Collected data entries:
(** ** Hashing and [set] *)

Definition value_eq_dec : forall a b : value, {a = b} + {a <> b}.
Proof.
  fix IH 1.
  decide equality;
    try (apply list_eq_dec; try exact IH; decide equality; apply string_dec);
    try apply string_dec; try apply Z.eq_dec; try apply bool_dec.
Defined.

(** The representative under which a set stores [v]: [True] and [False] are
    the integers 1 and 0, a named tuple is a plain tuple, lists and dicts
    cannot be hashed. *)
Fixpoint hash_key (v : value) : result value :=
  match v with
  | VBool b => Ok (VInt (if b then 1 else 0))
  | VList _ | VDict _ => Raise TypeError
  | VTuple fields =>
      ks <-
        (fix each (f : list (string * value)) : result (list (string * value)) :=
           match f with
           | [] => Ok []
           | (_, x) :: f' =>
               k <- hash_key x ;; ks <- each f' ;; Ok ((EmptyString, k) :: ks)
           end) fields ;;
      Ok (VTuple ks)
  | _ => Ok v
  end.

(** [len(set(l))] *)
Definition len_set (l : list value) : result nat :=
  ks <- for_each hash_key l ;;
  Ok (List.length (nodup value_eq_dec ks)).

(** ** The module, continued *)

Section cros_config_schema.

(** [str(v)] for a list, a dict or a tuple. *)
Variable container_str : value -> string.

(** [jsonschema.validate(instance, schema)] *)
Variable validate : value -> value -> result unit.

(** [str(v)] *)
Definition py_str (v : value) : string :=
  match v with
  | VNone => "None"
  | VBool true => "True"
  | VBool false => "False"
  | VInt z => decimal z
  | VStr s => s
  | VList _ | VDict _ | VTuple _ => container_str v
  end.

(** The text put for the one [%s] of a format whose right operand is [v]: a
    tuple operand is the argument list itself. *)
Definition format_arg (v : value) : result string :=
  match v with
  | VTuple [(_, x)] => Ok (py_str x)
  | VTuple _ => Raise TypeError
  | _ => Ok (py_str v)
  end.

(** The text put for [{name}] by [str.format] on a byte-string template: a
    unicode argument is encoded with the ASCII codec. *)
Definition format_field (v : value) : result string :=
  match v with
  | VStr s => if is_ascii s then Ok s else Raise UnicodeEncodeError
  | _ => Ok (py_str v)
  end.

(** [s.replace(old, new)] as a method call on any value: a field of that name
    on a named tuple is not callable. *)
Definition call_replace (v : value) (old new : string) : result string :=
  match v with
  | VStr s => Ok (str_replace old new s)
  | VTuple fields =>
      match lookup "replace" fields with
      | Some _ => Raise TypeError
      | None => Raise AttributeError
      end
  | _ => Raise AttributeError
  end.

(** [os.path.join(a, b)] with any value for [b]: [posixpath.join] starts by
    calling [b.startswith]. *)
Definition os_path_join (a : string) (b : value) : result string :=
  match b with
  | VStr s => Ok (path_join a s)
  | VTuple fields =>
      match lookup "startswith" fields with
      | Some _ => Raise TypeError
      | None => Raise AttributeError
      end
  | _ => Raise AttributeError
  end.

(** The inner function of [_GetAudioFiles]; [files] is its closure variable. *)
Definition _AddAudioFile (files : list value) (source dest : string)
  (file : value) : result (list value) :=
  s <- os_path_join source file ;;
  d <- os_path_join dest file ;;
  Ok (files ++ [VDict [("source", VStr s); ("dest", VStr d)]])%list.

Definition _GetAudioFiles (model_dict : value) : result (list value) :=
  let files := [] in
  model <- GetNamedTuple model_dict ;;
  audio <- getattr model "audio" ;;
  main <- getattr audio "main" ;;
  card <- getattr main "card" ;;
  subdir <- getattr main "cras_config_subdir" ;;
  subdir_path <-
    (if truthy subdir then s <- format_arg subdir ;; Ok (s ++ "/")
     else Ok EmptyString) ;;
  let cras_source := "cras-config" in
  let cras_dest := CRAS_CONFIG_DIR in
  files <- _AddAudioFile files cras_source cras_dest
             (VStr (subdir_path ++ py_str card)) ;;
  files <- _AddAudioFile files cras_source cras_dest
             (VStr (subdir_path ++ "dsp.ini")) ;;
  let ucm_source := "ucm-config" in
  let ucm_dest := "/ucm/share/alsa/ucm" in
  let ucm_suffix := getattr_default main "ucm-suffix" VNone in
  ucm_suffix_path <-
    (if truthy ucm_suffix then s <- format_arg ucm_suffix ;; Ok ("." ++ s)
     else Ok EmptyString) ;;
  let ucm_card_path := py_str card ++ ucm_suffix_path in
  files <- _AddAudioFile files ucm_source ucm_dest
             (VStr (path_join ucm_card_path "HiFi.conf")) ;;
  files <- _AddAudioFile files ucm_source ucm_dest
             (VStr (path_join ucm_card_path (ucm_card_path ++ ".conf"))) ;;
  if truthy (getattr_default main "firmware_bin" VNone)
  then
    firmware_bin <- getattr main "firmware_bin" ;;
    _AddAudioFile files "topology" "/lib/firmware" firmware_bin
  else Ok files.

(** The template of a firmware URI, filled in. *)
Definition uri_format (bcs base_model fname : string) : string :=
  "gs://chromeos-binaries/HOME/bcs-" ++ bcs ++ "/overlay-" ++ bcs
    ++ "/chromeos-base/chromeos-firmware-" ++ base_model ++ "/" ++ fname.

Definition _GetFirmwareUris (model_dict : value) : result (list value) :=
  model <- GetNamedTuple model_dict ;;
  fw <- getattr model "firmware" ;;
  fw_dict <- _asdict fw ;;
  bcs <- getattr fw "bcs_overlay" ;;
  if negb (truthy bcs) then Ok []
  else
    bcs_overlay <- call_replace bcs "overlay-" EmptyString ;;
    build_targets <- getattr fw "build_targets" ;;
    base_model <- getattr build_targets "coreboot" ;;
    let valid_images :=
      map snd (filter (fun np => endswith "image" (fst np) && truthy (snd np))
                      fw_dict) in
    for_each
      (fun fname =>
         _ <- getattr model "name" ;;
         b <- format_field (VStr bcs_overlay) ;;
         m <- format_field base_model ;;
         f <- format_field fname ;;
         Ok (VStr (uri_format b m f)))
      valid_images.

(** The body of the loop of [TransformConfig] for one model.  [audio] is the
    dict stored under [model['audio']['main']], so an assignment to it is an
    assignment in the model: the model is rebuilt around it after each one.
    (The tree comes out of [json.loads], where no two places share a dict.) *)
Definition transform_model (model : value) : result value :=
  let cras_config_dir_name := "cras-config-dir" in
  let cras_config_subdir_name := "cras-config-subdir" in
  audio_parent <- getitem model "audio" ;;
  audio <- getitem audio_parent "main" ;;
  main_dir <- dict_get audio cras_config_dir_name (VStr CRAS_CONFIG_DIR) ;;
  sub_dir <- dict_get audio cras_config_subdir_name VNone ;;
  let main_dir :=
    if truthy sub_dir then VStr (py_str main_dir ++ "/" ++ py_str sub_dir)
    else main_dir in
  audio <- setitem audio cras_config_dir_name main_dir ;;
  audio_parent <- setitem audio_parent "main" audio ;;
  model <- setitem model "audio" audio_parent ;;
  files <- _GetAudioFiles model ;;
  audio <- setitem audio "files" (VList files) ;;
  audio_parent <- setitem audio_parent "main" audio ;;
  model <- setitem model "audio" audio_parent ;;
  uris <- _GetFirmwareUris model ;;
  firmware <- getitem model "firmware" ;;
  firmware <- setitem firmware "bcs-uris" (VList uris) ;;
  setitem model "firmware" firmware.

(** [TransformConfig] up to its last line: the tree that is serialized.  The
    argument is the tree that [yaml.load] returned. *)
Definition TransformConfig_tree (config_yaml : value) : result value :=
  let json_config := json_roundtrip config_yaml in
  models <- getitem json_config MODELS ;;
  visited <- iterate models ;;
  derived <- for_each transform_model visited ;;
  let models := match models with VList _ => VList derived | _ => models end in
  Ok (VDict [(MODELS, models)]).

Definition TransformConfig (config_yaml : value) : result string :=
  json_config <- TransformConfig_tree config_yaml ;;
  Ok (json_dumps json_config).

Definition in_build_only (full_path : string) : bool :=
  existsb (String.eqb full_path) BUILD_ONLY_ELEMENTS.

Required work: Look above for the line containing "unicode argument is" and the line containing "Definition _AddAudioFile (files". Transcribe both, with the lines between them, exactly.

Answer to this exercise:
    unicode argument is encoded with the ASCII codec. *)
Definition format_field (v : value) : result string :=
  match v with
  | VStr s => if is_ascii s then Ok s else Raise UnicodeEncodeError
  | _ => Ok (py_str v)
  end.

(** [s.replace(old, new)] as a method call on any value: a field of that name
    on a named tuple is not callable. *)
Definition call_replace (v : value) (old new : string) : result string :=
  match v with
  | VStr s => Ok (str_replace old new s)
  | VTuple fields =>
      match lookup "replace" fields with
      | Some _ => Raise TypeError
      | None => Raise AttributeError
      end
  | _ => Raise AttributeError
  end.

(** [os.path.join(a, b)] with any value for [b]: [posixpath.join] starts by
    calling [b.startswith]. *)
Definition os_path_join (a : string) (b : value) : result string :=
  match b with
  | VStr s => Ok (path_join a s)
  | VTuple fields =>
      match lookup "startswith" fields with
      | Some _ => Raise TypeError
      | None => Raise AttributeError
      end
  | _ => Raise AttributeError
  end.

(** The inner function of [_GetAudioFiles]; [files] is its closure variable. *)
Definition _AddAudioFile (files : list value) (source dest : string)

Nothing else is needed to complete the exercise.